What the task requires » State the number of lines in the material below that contain the word "done", without any other text.
*** Records Section Begins ***
(* ===== verification/Words.v ===== *)
(** Machine integers, byte encodings and the clock: Go's [uint64]/[int64]
    wrap-around, the little- and big-endian 8-byte encodings the node hashes and
    stores, and [time.Time]/[time.Duration] arithmetic (a saturating [Sub]). *)
From S2P Require Import Prelude.

(** * Fixed-width integers *)

Definition u64 (x : Z) : Z := x mod 2 ^ 64.
Definition i64 (x : Z) : Z := (x + 2 ^ 63) mod 2 ^ 64 - 2 ^ 63.

Definition MaxInt64 : Z := 2 ^ 63 - 1.
Definition MinInt64 : Z := - 2 ^ 63.
Definition MaxUint64 : Z := 2 ^ 64 - 1.

Definition is_int64 (x : Z) : bool := (MinInt64 <=? x) && (x <=? MaxInt64).
Definition is_uint64 (x : Z) : bool := (0 <=? x) && (x <=? MaxUint64).

Create HintDb words discriminated.
Create Rewrite HintDb words.

Lemma u64_range x : 0 ≤ u64 x < 2 ^ 64.
Proof. apply Z.mod_pos_bound. lia. Qed.

Lemma u64_id x : 0 ≤ x < 2 ^ 64 → u64 x = x.
Proof. apply Z.mod_small. Qed.

Lemma u64_idem x : u64 (u64 x) = u64 x.
Proof. apply u64_id, u64_range. Qed.

Lemma i64_range x : - 2 ^ 63 ≤ i64 x < 2 ^ 63.
Proof. unfold i64. pose proof (Z.mod_pos_bound (x + 2 ^ 63) (2 ^ 64)). lia. Qed.

Lemma i64_id x : - 2 ^ 63 ≤ x < 2 ^ 63 → i64 x = x.
Proof. intros ?. unfold i64. rewrite Z.mod_small by lia. lia. Qed.

Lemma u64_i64 x : u64 (i64 x) = u64 x.
Proof.
  unfold u64, i64. rewrite Zminus_mod_idemp_l. f_equal. lia.
Qed.

Lemma is_int64_spec x : is_int64 x = true ↔ - 2 ^ 63 ≤ x < 2 ^ 63.
Proof. unfold is_int64, MinInt64, MaxInt64. bools. lia. Qed.

Lemma is_uint64_spec x : is_uint64 x = true ↔ 0 ≤ x < 2 ^ 64.
Proof. unfold is_uint64, MaxUint64. bools. lia. Qed.

#[export] Hint Resolve u64_range i64_range : words.
#[export] Hint Rewrite u64_idem u64_i64 : words.

(** * Bytes *)

(** A byte is an integer in [0, 256); a byte string is a list of them. *)
Abbreviation bytes := (list Z).

Definition byte_at (v i : Z) : Z := Z.land (Z.shiftr v (8 * i)) 255.

(** [putUint64] (pkg/types/types.go), the loops of [HashBlock], [Mint] and
    [binary.LittleEndian.PutUint64]: byte [i] is [byte(v >> (8*i))]. *)
Definition le64 (v : Z) : bytes := byte_at v <$> [0;1;2;3;4;5;6;7].

(** [binary.BigEndian.PutUint64]. *)
Definition be64 (v : Z) : bytes := byte_at v <$> [7;6;5;4;3;2;1;0].

(** [binary.BigEndian.Uint64], most significant byte first. *)
Definition be_value (b : bytes) : Z := foldl (λ acc x, 256 * acc + x) 0 b.
Definition le_value (b : bytes) : Z := foldr (λ x acc, x + 256 * acc) 0 b.

Lemma byte_at_div v i : 0 ≤ i → byte_at v i = (v / 256 ^ i) mod 256.
Proof.
  intros ?. unfold byte_at. change 255 with (Z.ones 8).
  rewrite Z.land_ones, Z.shiftr_div_pow2 by lia.
  by replace (2 ^ (8 * i)) with (256 ^ i) by (by rewrite Z.pow_mul_r by lia).
Qed.

Lemma byte_at_range v i : 0 ≤ i → 0 ≤ byte_at v i < 256.
Proof. intros ?. rewrite byte_at_div by done. apply Z.mod_pos_bound. lia. Qed.

Lemma le64_length v : length (le64 v) = 8%nat.
Proof. done. Qed.

Lemma be64_length v : length (be64 v) = 8%nat.
Proof. done. Qed.

Lemma le_value_le64 v : 0 ≤ v < 2 ^ 64 → le_value (le64 v) = v.
Proof.
  intros Hv. unfold le64, le_value. cbn [fmap list_fmap foldr].
  rewrite !byte_at_div by lia.
  Z.div_mod_to_equations. lia.
Qed.

Lemma be64_le64 v : be64 v = reverse (le64 v).
Proof. done. Qed.

Lemma be_value_reverse b : be_value (reverse b) = le_value b.
Proof.
  unfold be_value, le_value.
  induction b as [|x b IH]; [done|].
  rewrite reverse_cons, foldl_snoc. cbn. rewrite IH. lia.
Qed.

Lemma be_value_be64 v : 0 ≤ v < 2 ^ 64 → be_value (be64 v) = v.
Proof. intros. rewrite be64_le64, be_value_reverse. by apply le_value_le64. Qed.

Lemma le64_inj v w : 0 ≤ v < 2 ^ 64 → 0 ≤ w < 2 ^ 64 → le64 v = le64 w → v = w.
Proof. intros Hv Hw E. rewrite <-(le_value_le64 v), <-(le_value_le64 w), E; done. Qed.

Lemma be64_inj v w : 0 ≤ v < 2 ^ 64 → 0 ≤ w < 2 ^ 64 → be64 v = be64 w → v = w.
Proof. intros Hv Hw E. rewrite <-(be_value_be64 v), <-(be_value_be64 w), E; done. Qed.

(** * Time *)

(** A [time.Time] is its instant in nanoseconds since the Unix epoch; the zero
    [Time] is January 1 of year 1. A [time.Duration] is an [int64] of nanoseconds. *)
Abbreviation Time := Z (only parsing).
Abbreviation Duration := Z (only parsing).

Definition zero_time : Time := - 62135596800 * 10 ^ 9.
Definition time_is_zero (t : Time) : bool := t =? zero_time.

Definition Millisecond : Duration := 10 ^ 6.
Definition Second : Duration := 10 ^ 9.
Definition Minute : Duration := 60 * Second.
Definition Hour : Duration := 60 * Minute.

(** [t.Sub(u)] saturates at the extreme durations. *)
Definition time_sub (t u : Time) : Duration :=
  Z.max MinInt64 (Z.min MaxInt64 (t - u)).

Definition time_add (t : Time) (d : Duration) : Time := t + d.

Definition unix_milli (t : Time) : Z := i64 (t / Millisecond).
Definition time_of_milli (ms : Z) : Time := ms * Millisecond.

Lemma time_sub_exact t u :
  MinInt64 ≤ t - u ≤ MaxInt64 → time_sub t u = t - u.
Proof. unfold time_sub. lia. Qed.

Lemma time_sub_lt t u d : d ≤ MaxInt64 → MinInt64 < d → time_sub t u < d ↔ t - u < d.
Proof. unfold time_sub. lia. Qed.

Lemma time_sub_ge t u d : MinInt64 < d ≤ MaxInt64 → d ≤ time_sub t u ↔ d ≤ t - u.
Proof. unfold time_sub. lia. Qed.

(** * Lexicographic order of byte strings *)

(** The byte-by-byte comparison of the code's sorts. The arrays it compares have
    one length; a proper prefix, which never occurs there, is placed first so that
    the order is total. *)
Fixpoint bytes_lt (a b : bytes) : bool :=
  match a, b with
  | x :: a, y :: b => if negb (x =? y) then x <? y else bytes_lt a b
  | [], _ :: _ => true
  | _, [] => false
  end.

Definition bytes_le (a b : bytes) : Prop := bytes_lt b a = false.
#[export] Instance bytes_le_dec a b : Decision (bytes_le a b).
Proof. unfold bytes_le. apply _. Defined.

Lemma bytes_lt_irrefl a : bytes_lt a a = false.
Proof. induction a as [|x a IH]; [done|]. cbn. by rewrite Z.eqb_refl. Qed.

Lemma bytes_lt_trans a b c : bytes_lt a b = true → bytes_lt b c = true → bytes_lt a c = true.
Proof.
  revert b c. induction a as [|x a IH]; intros [|y b] [|z c]; cbn; try done.
  destruct (Z.eqb_spec x y), (Z.eqb_spec y z), (Z.eqb_spec x z);
    cbn; bools; intros; try lia; eauto.
Qed.

Lemma bytes_lt_trichotomy a b : bytes_lt a b = true ∨ a = b ∨ bytes_lt b a = true.
Proof.
  revert b. induction a as [|x a IH]; intros [|y b]; cbn; auto.
  destruct (Z.eqb_spec x y) as [->|]; cbn.
  - rewrite Z.eqb_refl. cbn. destruct (IH b) as [|[->|]]; auto.
  - destruct (Z.eqb_spec y x); [lia|]. cbn. bools. lia.
Qed.

#[export] Instance bytes_le_total : Total bytes_le.
Proof.
  intros a b. unfold bytes_le.
  destruct (bytes_lt b a) eqn:E1, (bytes_lt a b) eqn:E2; auto.
  pose proof (bytes_lt_trans a b a E2 E1). by rewrite bytes_lt_irrefl in *.
Qed.

#[export] Instance bytes_le_antisymm : AntiSymm (=) bytes_le.
Proof.
  intros a b. unfold bytes_le. intros E1 E2.
  destruct (bytes_lt_trichotomy a b) as [|[|]]; congruence.
Qed.

#[export] Instance bytes_le_trans : Transitive bytes_le.
Proof.
  intros a b c. unfold bytes_le. intros E1 E2. destruct (bytes_lt c a) eqn:E; [|done].
  destruct (bytes_lt_trichotomy b c) as [H|[->|H]]; [|congruence|congruence].
  pose proof (bytes_lt_trans b c a H E). congruence.
Qed.

(** [sort.Slice] by this comparison: on a total order its result is the one sorted
    permutation of its input. *)
Definition sort_bytes : list bytes → list bytes := merge_sort bytes_le.

Lemma sort_bytes_perm l : sort_bytes l ≡ₚ l.
Proof. apply merge_sort_Permutation. Qed.

Lemma sort_bytes_sorted l : Sorted bytes_le (sort_bytes l).
Proof. apply Sorted_merge_sort, _. Qed.

Lemma sort_bytes_unique l k : l ≡ₚ k → sort_bytes l = sort_bytes k.
Proof.
  intros E. apply (Sorted_unique bytes_le); [apply sort_bytes_sorted..|].
  by rewrite !sort_bytes_perm.
Qed.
*** Records Section Ends ***
Answer » 10